WHAT YOU WILL DO: When the line containing "Lemma pool_find c" is found in the data below, copy it and each line after it through the line containing "view x f).1.1.", exactly and with no others.

INFORMATION:
(* ===== verification/Protocol.v ===== *)
(** * Protocol: requests on the wire (src/net/protocol.cpp, CommandCache of net.h)

    [TryParseFromBuffer] is the parser the server runs on the read buffer of a
    connection each time bytes arrive; [CommandCache::ToProtocolString] prints a
    command in the same format (the append-only file is made of it). [None] is
    undefined behaviour: a number scan that runs past the end of the block. *)

From S2P Require Import Prelude Numerals Str Buffer.

Local Open Scope Z_scope.

(** ** CommandCache *)

Record CommandCache := mkCache {
  inited : bool;
  argc : Z;                      (* size_t *)
  argv : list (list ascii)       (* std::vector<std::string> *)
}.

#[export] Instance CommandCache_eq_dec : EqDecision CommandCache.
Proof. solve_decision. Defined.

Definition cache_Clear : CommandCache := mkCache false 0 [].

(** [operator<<] and [ToString]. *)
Fixpoint print_argv (l : list (list ascii)) : list ascii :=
  match l with
  | [] => []
  | [a] => a ++ ["010"%char]
  | a :: l => a ++ [" "%char] ++ print_argv l
  end.

Definition cache_ToString (c : CommandCache) : list ascii := print_argv (argv c).

Definition print_item (item : list ascii) : list ascii :=
  if decide (item = []) then bs "$0" ++ CRLF ++ CRLF
  else bs "$" ++ to_string (Z.of_nat (length item)) ++ CRLF ++ item ++ CRLF.

Definition ToProtocolString (c : CommandCache) : list ascii :=
  bs "*" ++ to_string (argc c) ++ CRLF ++ concat (print_item <$> argv c).

(** [FromProtocolString] is a stub in the source: it returns an empty cache. *)
Definition FromProtocolString (protostr : list ascii) : CommandCache := mkCache false 0 [].

(** ** The parser of a request *)

(** What a call leaves: the result, the flag [err], the buffer and the cache. *)
Record parsed := mkParsed { ret : bool; err : bool; pbuf : Buffer; pcache : CommandCache }.

(** [if (cond) err = true; cache.Clear(); return false;] *)
Definition reject (b : Buffer) (e cond : bool) : option (parsed + CommandCache * Z) :=
  Some (inl (mkParsed false (if cond then true else e) b cache_Clear)).

(** The loop over the arguments: an early return, or the cache and [cur_idx]
    after the last argument. *)
Fixpoint parse_args (fuel : nat) (buffer : Buffer) (cache : CommandCache) (e : bool)
    (cur_idx n_para : Z) : option (parsed + CommandCache * Z) :=
  if n_para <=? 0 then Some (inr (cache, cur_idx))
  else match fuel with
  | O => None
  | S fuel =>
      if cur_idx >=? ReadableBytes buffer then Some (inl (mkParsed false e buffer cache))
      else
      c ← ReadableCharacterAt buffer cur_idx;
      if negb (Ascii.eqb c "$") then reject buffer e (ReadableBytes buffer >? cur_idx)
      else
      let cur_idx := u64 (cur_idx + 1) in
      '(next_arg_len, step) ← ReadLongFrom buffer cur_idx;
      if step =? 0 then reject buffer e (u64 (ReadableBytes buffer - cur_idx) >? 0)
      else
      let cur_idx := u64 (cur_idx + step) in
      crlf ← ReadStdStringFrom buffer cur_idx 2;
      if bool_decide (crlf <> CRLF) then reject buffer e (u64 (ReadableBytes buffer - cur_idx) >=? 2)
      else
      let cur_idx := u64 (cur_idx + 2) in
      arg ← ReadStdStringFrom buffer cur_idx (u64 next_arg_len);
      let cache := mkCache (inited cache) (argc cache) (argv cache ++ [arg]) in
      if negb (Z.of_nat (length arg) =? u64 next_arg_len)
      then reject buffer e (u64 (ReadableBytes buffer - cur_idx) >=? u64 next_arg_len)
      else
      let cur_idx := u64 (cur_idx + next_arg_len) in
      crlf ← ReadStdStringFrom buffer cur_idx 2;
      if bool_decide (crlf <> CRLF) then reject buffer e (u64 (ReadableBytes buffer - cur_idx) >=? 2)
      else
      let cur_idx := u64 (cur_idx + 2) in
      parse_args fuel buffer cache e cur_idx (n_para - 1)
  end.

(** Each round of the loop consumes at least one byte, so the number of readable
    bytes bounds the number of rounds. *)
Definition TryParseFromBuffer (buffer : Buffer) (cache : CommandCache) (e : bool) : option parsed :=
  if ReadableBytes buffer <=? 0 then Some (mkParsed false e buffer cache)
  else
  head ← ReadStdString buffer 1;
  if bool_decide (head <> bs "*") then
    Some (mkParsed false (if ReadableBytes buffer >=? 1 then true else e) (buf_Reset buffer) cache)
  else
  let cur_idx := 1 in
  '(n_para, step) ← ReadLongFrom buffer cur_idx;
  if step =? 0 then
    Some (mkParsed false (if ReadableBytes buffer >? 0 then true else e) buffer cache_Clear)
  else
  let cache := mkCache (inited cache) (u64 n_para) (argv cache) in
  let cur_idx := u64 (cur_idx + step) in
  crlf ← ReadStdStringFrom buffer cur_idx 2;
  if bool_decide (crlf <> CRLF) then
    Some (mkParsed false (if u64 (ReadableBytes buffer - cur_idx) >=? 2 then true else e)
            buffer cache_Clear)
  else
  let cur_idx := u64 (cur_idx + 2) in
  res ← parse_args (S (Z.to_nat (ReadableBytes buffer))) buffer cache e cur_idx n_para;
  match res with
  | inl early => Some early
  | inr (cache, cur_idx) =>
      let cache := mkCache true (argc cache) (argv cache) in
      if negb (argc cache =? Z.of_nat (length (argv cache)))
      then Some (mkParsed false e buffer cache_Clear)
      else Some (mkParsed true e (ReaderIdxForward buffer cur_idx) cache)
  end.

(** ** The line-based parser *)

(** [AuxiliaryReadProc]: what a round of its loop does. *)
Inductive aux_step := AuxBreak (b : Buffer) | AuxFail (b : Buffer) | AuxNext (b : Buffer) (arg : list ascii).

Definition AuxiliaryReadProcCleanup (b : Buffer) (c : CommandCache) : Buffer * CommandCache :=
  (buf_Reset b, cache_Clear).

Definition aux_round (b : Buffer) : option aux_step :=
  '(line, b) ← ReadAndForwardTill b CRLF;
  if ds_Empty line then Some (AuxBreak b)
  else
    c ← ds_data line !! Z.to_nat (ds_index line 0);
    if negb (Ascii.eqb c "$") then Some (AuxFail b)
    else
    let '(v, _, _) := strtoll (c_str (drop 1 (ds_data line))) in
    let arg_len := u64 v in
    if ReadableBytes b <? u64 (arg_len + 2)
    then Some (AuxBreak (ReaderIdxBackward b (u64 (ds_len line + 2))))
    else
      '(arg, b) ← ReadStdStringAndForward b arg_len;
      crlf ← ReadStdString b 2;
      if bool_decide (crlf <> CRLF) then Some (AuxFail b)
      else Some (AuxNext (ReaderIdxForward b 2) arg).
Definition WriteFromBuf (answers : list send_answer) (buf : list ascii) (len : Z)
    : option (Z * list ascii) :=
  write_from_buf answers buf 0 0 len [].

(** ** Sessions *)

Definition EPOLLIN : Z := 1.
Definition EPOLLOUT : Z := 4.
Definition NET_READ_BUF_SIZE : Z := 1024 * 64.

Definition SESSION_MODE_REGULAR : Z := 1.
Definition SESSION_MODE_PUBSUB : Z := 2.

Record Session := mkSession {
  read_buf : Buffer;
  write_buf : Buffer;
  cache : CommandCache;
  mask : Z;
  watched : bool;
  subscribed_channels : list (list ascii);   (* a set, in its order of iteration *)
  modes : Z
}.

Definition set_read_buf (b : Buffer) (s : Session) : Session :=
  mkSession b (write_buf s) (cache s) (mask s) (watched s) (subscribed_channels s) (modes s).
Definition set_write_buf (b : Buffer) (s : Session) : Session :=
  mkSession (read_buf s) b (cache s) (mask s) (watched s) (subscribed_channels s) (modes s).
Definition set_cache (c : CommandCache) (s : Session) : Session :=
  mkSession (read_buf s) (write_buf s) c (mask s) (watched s) (subscribed_channels s) (modes s).
Definition set_mask (m : Z) (s : Session) : Session :=
  mkSession (read_buf s) (write_buf s) (cache s) m (watched s) (subscribed_channels s) (modes s).
Definition set_watched (w : bool) (s : Session) : Session :=
  mkSession (read_buf s) (write_buf s) (cache s) (mask s) w (subscribed_channels s) (modes s).
(* ===== verification/Persistence.v ===== *)
(** * Persistence: the append-only file (src/persistence.h, persistence.cpp)

    The file is the list of its bytes. Commands are put in a cache by the thread that serves
    them and written to the file by a worker thread. Here are the calls as one thread sees
    them when no other runs in between: [aof_Append], which the commands of the engine call
    one after the other, and [Flush]. AofThreads interleaves the two threads at every access
    to what they share, and shows that a call that is not interrupted does what is said here
    ([Append_alone], [Flush_alone]); everything that is said about files and restarts is
    about the interleaved accesses. [CommonOperation] reads a file back through a [Buffer]
    and the request parser. *)

From S2P Require Import Prelude Numerals Str Buffer Protocol.
From stdpp Require Import list.

Local Open Scope Z_scope.

(** ** The file and its two caches *)

Record AppendableFile := mkAof {
  location_ : list ascii;                (* the contents of the file *)
  cache_max_size_ : Z;                   (* size_t *)
  cur_caches_ : list CommandCache;
  backup_caches_ : list CommandCache;
  auto_flush_ : bool;
  stopped_ : bool
}.

Definition AppendableFile_new (file : list ascii) (cache_size : Z) (auto_flush : bool) : AppendableFile :=
  mkAof file cache_size [] [] auto_flush false.

Definition Switch (a : AppendableFile) : AppendableFile :=
  mkAof (location_ a) (cache_max_size_ a) (backup_caches_ a) (cur_caches_ a) (auto_flush_ a) (stopped_ a).

(** [Append], when the worker does nothing meanwhile: the test of the size, [Switch], and
    [push_back] on the current cache. Waking the worker up is not an effect on the data. *)
Definition aof_Append (a : AppendableFile) (cache : CommandCache) : AppendableFile :=
  let a := if Z.of_nat (length (cur_caches_ a)) >=? cache_max_size_ a then Switch a else a in
  mkAof (location_ a) (cache_max_size_ a) (cur_caches_ a ++ [cache]) (backup_caches_ a)
    (auto_flush_ a) (stopped_ a).

Definition SetAutoFlush (a : AppendableFile) (on : bool) : AppendableFile :=
  mkAof (location_ a) (cache_max_size_ a) (cur_caches_ a) (backup_caches_ a) on (stopped_ a).

(** [Flush]; [opened] is what [OpenLocationFile] answers. *)
Definition Flush (opened : bool) (a : AppendableFile) : AppendableFile :=
  if bool_decide (backup_caches_ a = []) && bool_decide (cur_caches_ a = []) then a
  else
    let a := if bool_decide (backup_caches_ a = []) then Switch a else a in
    if opened then
      mkAof (location_ a ++ concat (ToProtocolString <$> backup_caches_ a)) (cache_max_size_ a)
        (cur_caches_ a) [] (auto_flush_ a) (stopped_ a)
    else a.

(** ** Reading a file back *)

Definition RESTORE_AOF_READ_BUF_SIZE : Z := 1024 * 64.

Section CommonOperation.

(** What is done with a command; it may change it ([CommandCache &]), but the
    cache is cleared after it. *)
Context {S : Type}.
Variable whattodo : S -> CommandCache -> option S.

(** [while (TryParseFromBuffer(buffer, cache, err))]; a successful call consumes
    bytes. *)
Fixpoint drain (fuel : nat) (buffer : Buffer) (cache : CommandCache) (err0 : bool) (s : S)
    : option (Buffer * CommandCache * S) :=
  match fuel with
  | O => None
  | Datatypes.S fuel =>
      p ← TryParseFromBuffer buffer cache err0;
      if ret p then
        s ← whattodo s (pcache p);
        drain fuel (pbuf p) cache_Clear (err p) s
      else Some (pbuf p, pcache p, s)
  end.

Definition drain_all (buffer : Buffer) (cache : CommandCache) (s : S) : option (Buffer * CommandCache * S) :=
  drain (Datatypes.S (Z.to_nat (ReadableBytes buffer))) buffer cache false s.

(** The loop over what [ifs.read] delivers. *)
Fixpoint read_chunks (chunks : list (list ascii)) (buffer : Buffer) (cache : CommandCache) (s : S)
    : option (Buffer * CommandCache * S) :=
  match chunks with
  | [] => Some (buffer, cache, s)
  | buf :: chunks =>
      if bool_decide (buf = []) then Some (buffer, cache, s)
      else
        buffer ← buf_Append buffer buf (i32 (Z.of_nat (length buf)));
        '(buffer, cache, s) ← drain_all buffer cache s;
        read_chunks chunks buffer cache s
  end.

(** [CommonOperation] on a file delivered in these pieces. (The second loop's
    [err] is not initialised; the parser's result does not depend on it.) *)
Definition CommonOperation (chunks : list (list ascii)) (s : S) : option S :=
  '(buffer, cache, s) ← read_chunks chunks (Buffer_new 64) cache_Clear s;
  if ReadableBytes buffer >? 0 then
    '(_, _, s) ← drain_all buffer cache s;
    Some s
  else Some s.

End CommonOperation.

(** [ReadFromScratch()] without an engine: the commands of the file. *)
Definition ReadFromScratch (chunks : list (list ascii)) : option (list CommandCache) :=
  CommonOperation (λ ans cache, Some (ans ++ [cache])) chunks [].
Definition IncrCommand : on_data := CheckSyntaxHelper 1 0 false (bs "incr") (IncrDecrCommonHelper IncrInt_skey).
Definition DecrCommand : on_data := CheckSyntaxHelper 1 0 false (bs "decr") (IncrDecrCommonHelper DecrInt_skey).
Definition IncrByCommand : on_data :=
  CheckSyntaxHelper 1 1 false (bs "incrby") (IncrDecrCommonHelper2 IncrIntBy_skey).
Definition DecrByCommand : on_data :=
  CheckSyntaxHelper 1 1 false (bs "decrby") (IncrDecrCommonHelper2 DecrIntBy_skey).

Definition StrlenCommand : on_data :=
  CheckSyntaxHelper 1 0 false (bs "strlen")
    (key ← argv cmds !! 1%nat;
     '(c, len, errcode) ← StrLen_skey (now_ms env) holder key 0;
     if errcode =? kOkCode then replied c (PackIntReply len)
     else IfWrongTypeReturn c errcode (replied c (PackIntReply 0))).

Definition AppendCommand : on_data :=
  CheckSyntaxHelper 1 1 false (bs "append")
    (key ← argv cmds !! 1%nat;
     value ← argv cmds !! 2%nat;
     '(c, after_len, errcode) ← Append_skey (now_ms env) holder key value;
     if errcode =? kOkCode then logged c (PackIntReply after_len)
     else IfKeyNotFoundReturn c errcode (IfWrongTypeReturn c errcode (replied c kNotOkMsg))).

Definition GetRangeCommand : on_data := replied holder kNotSupportedYetMsg.
Definition SetRangeCommand : on_data := replied holder kNotSupportedYetMsg.

(** *** Lists *)

Definition LLenCommand : on_data :=
  CheckSyntaxHelper 1 0 false (bs "llen")
    (key ← argv cmds !! 1%nat;
     '(c, list_len, errcode) ← ListLen_skey (now_ms env) holder key;
     if errcode =? kOkCode then replied c (PackIntReply list_len)
     else IfWrongTypeReturn c errcode (replied c (PackIntReply 0))).

Definition ListPopCommandCommon
  (operation : Z -> KVContainer -> list ascii -> option (KVContainer * DynamicString * Z)) : on_data :=
  key ← argv cmds !! 1%nat;
  '(c, popped, errcode) ← operation (now_ms env) holder key;
  if errcode =? kOkCode then
    if negb (ds_Empty popped) then logged c (PackStringValueReply (ToStdString popped))
    else replied c kNilMsg
  else if errcode =? kWrongTypeCode then replied c kWrongTypeMsg
  else replied c kNilMsg.

Definition LPopCommand : on_data := CheckSyntaxHelper 1 0 false (bs "lpop") (ListPopCommandCommon LeftPop_skey).
Definition RPopCommand : on_data := CheckSyntaxHelper 1 0 false (bs "rpop") (ListPopCommandCommon RightPop_skey).

Definition ListPushCommandCommon
  (operation : Z -> KVContainer -> list ascii -> list (list ascii) -> option (KVContainer * Z * Z)) : on_data :=
  key ← argv cmds !! 1%nat;
  '(c, list_len, errcode) ← operation (now_ms env) holder key (drop 2 (argv cmds));
  if errcode =? kOkCode then logged c (PackIntReply list_len)
  else if errcode =? kWrongTypeCode then replied c kWrongTypeMsg
  else replied c kNotOkMsg.
(* ===== verification/Eviction.v ===== *)
(** * Eviction: what is dropped when memory runs short (src/core.cpp, net/commands.cpp)

    [HandleCommand] evicts keys before a command when the process uses too much memory.
    Under the LRU policy this is a deletion of the keys that are reported, in the
    container, in the specification and in the append-only file; the command follows. *)

From S2P Require Import Prelude Encoding Numerals Str Buffer Protocol Core CoreSpec CoreFacts KVStore TimeEvent Server Persistence PersistenceFacts Commands CommandsSpec CommandsFacts EngineFacts.
From stdpp Require Import list gmap fin_maps.

Local Open Scope Z_scope.

(** ** The draws *)

(** What [RandIntValue(0, keys_pool_.size() - 1)] answers in the rounds of the eviction of
    [n] keys: ten indices a round, each below the number of keys there are then. *)
Fixpoint rand_ok (n : nat) (rounds : list (list nat * Z)) : Prop :=
  match n, rounds with
  | O, _ => True
  | S n', (draws, _) :: rounds => length draws = 10%nat /\ Forall (λ i, i < S n')%nat draws /\ rand_ok n' rounds
  | S _, [] => False
  end.

(** ** The pool and the store *)

Lemma pool_size c m : kv_repr c m -> length (keys_pool_ c) = size m.
Proof.
  intros Hr. destruct (kr_pool c m Hr) as [Hn Hp].
  rewrite <- (size_dom m), <- (size_list_to_set (C := gset (list ascii)) (keys_pool_ c)) by done.
  f_equal. apply set_eq. intros k. by rewrite elem_of_list_to_set, Hp, elem_of_dom.
Qed.

Lemma pool_find c m i k : kv_repr c m -> keys_pool_ c !! i = Some k -> is_Some (lv_time c k).
Proof.
  intros Hr Hi. destruct (pool_position c m i k Hr Hi) as [a Ha]. pose proof (kr_find c m Hr k) as Hf. rewrite Ha in Hf.
  unfold lv_time. inversion Hf as [o a' _ Eo|]. by eexists.
Qed.

(** The keys of a store that commands have made are C strings. *)
Definition clean_keys (m : astore) : Prop := forall k, is_Some (m !! k) -> Key_std k = k.

Lemma Key_std_idem key : Key_std (Key_std key) = Key_std key.
Proof. unfold Key_std, StaticString_std, StaticString_cstr. cbn. apply c_str_idem. Qed.

Lemma clean_insert m key a : clean_keys m -> clean_keys (<[Key_std key := a]> m).
Proof. intros H k. rewrite lookup_insert_is_Some. intros [<-|[_ Hk]]; [apply Key_std_idem|by apply H]. Qed.

Lemma clean_deletes ks : forall m n, clean_keys m -> clean_keys (del_fields m ks n).1.
Proof.
  induction ks as [|k ks IH]; intros m n H; [done|]. cbn [del_fields]. apply IH. intros k'.
  rewrite lookup_delete_is_Some. intros [_ Hk]. by apply H.
Qed.

Lemma clean_modify {A : Type} m key (view : aval -> option A) (x : A) f : clean_keys m -> clean_keys (modify m key view x f).1.1.
Proof. intros H. unfold modify. destruct (m !! Key_std key); [case_match; [|done]|]; by apply clean_insert. Qed.

Lemma clean_add m key n : clean_keys m -> clean_keys (add_to m key n).1.1.
Proof.
  intros H. unfold add_to. destruct (m !! Key_std key) as [[]|]; [|done..|by apply clean_insert].
  case_match; [done|by apply clean_insert].
Qed.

SOLUTION FOR THIS PROBLEM:
Lemma pool_find c m i k : kv_repr c m -> keys_pool_ c !! i = Some k -> is_Some (lv_time c k).
Proof.
  intros Hr Hi. destruct (pool_position c m i k Hr Hi) as [a Ha]. pose proof (kr_find c m Hr k) as Hf. rewrite Ha in Hf.
  unfold lv_time. inversion Hf as [o a' _ Eo|]. by eexists.
Qed.

(** The keys of a store that commands have made are C strings. *)
Definition clean_keys (m : astore) : Prop := forall k, is_Some (m !! k) -> Key_std k = k.

Lemma Key_std_idem key : Key_std (Key_std key) = Key_std key.
Proof. unfold Key_std, StaticString_std, StaticString_cstr. cbn. apply c_str_idem. Qed.

Lemma clean_insert m key a : clean_keys m -> clean_keys (<[Key_std key := a]> m).
Proof. intros H k. rewrite lookup_insert_is_Some. intros [<-|[_ Hk]]; [apply Key_std_idem|by apply H]. Qed.

Lemma clean_deletes ks : forall m n, clean_keys m -> clean_keys (del_fields m ks n).1.
Proof.
  induction ks as [|k ks IH]; intros m n H; [done|]. cbn [del_fields]. apply IH. intros k'.
  rewrite lookup_delete_is_Some. intros [_ Hk]. by apply H.
Qed.

Lemma clean_modify {A : Type} m key (view : aval -> option A) (x : A) f : clean_keys m -> clean_keys (modify m key view x f).1.1.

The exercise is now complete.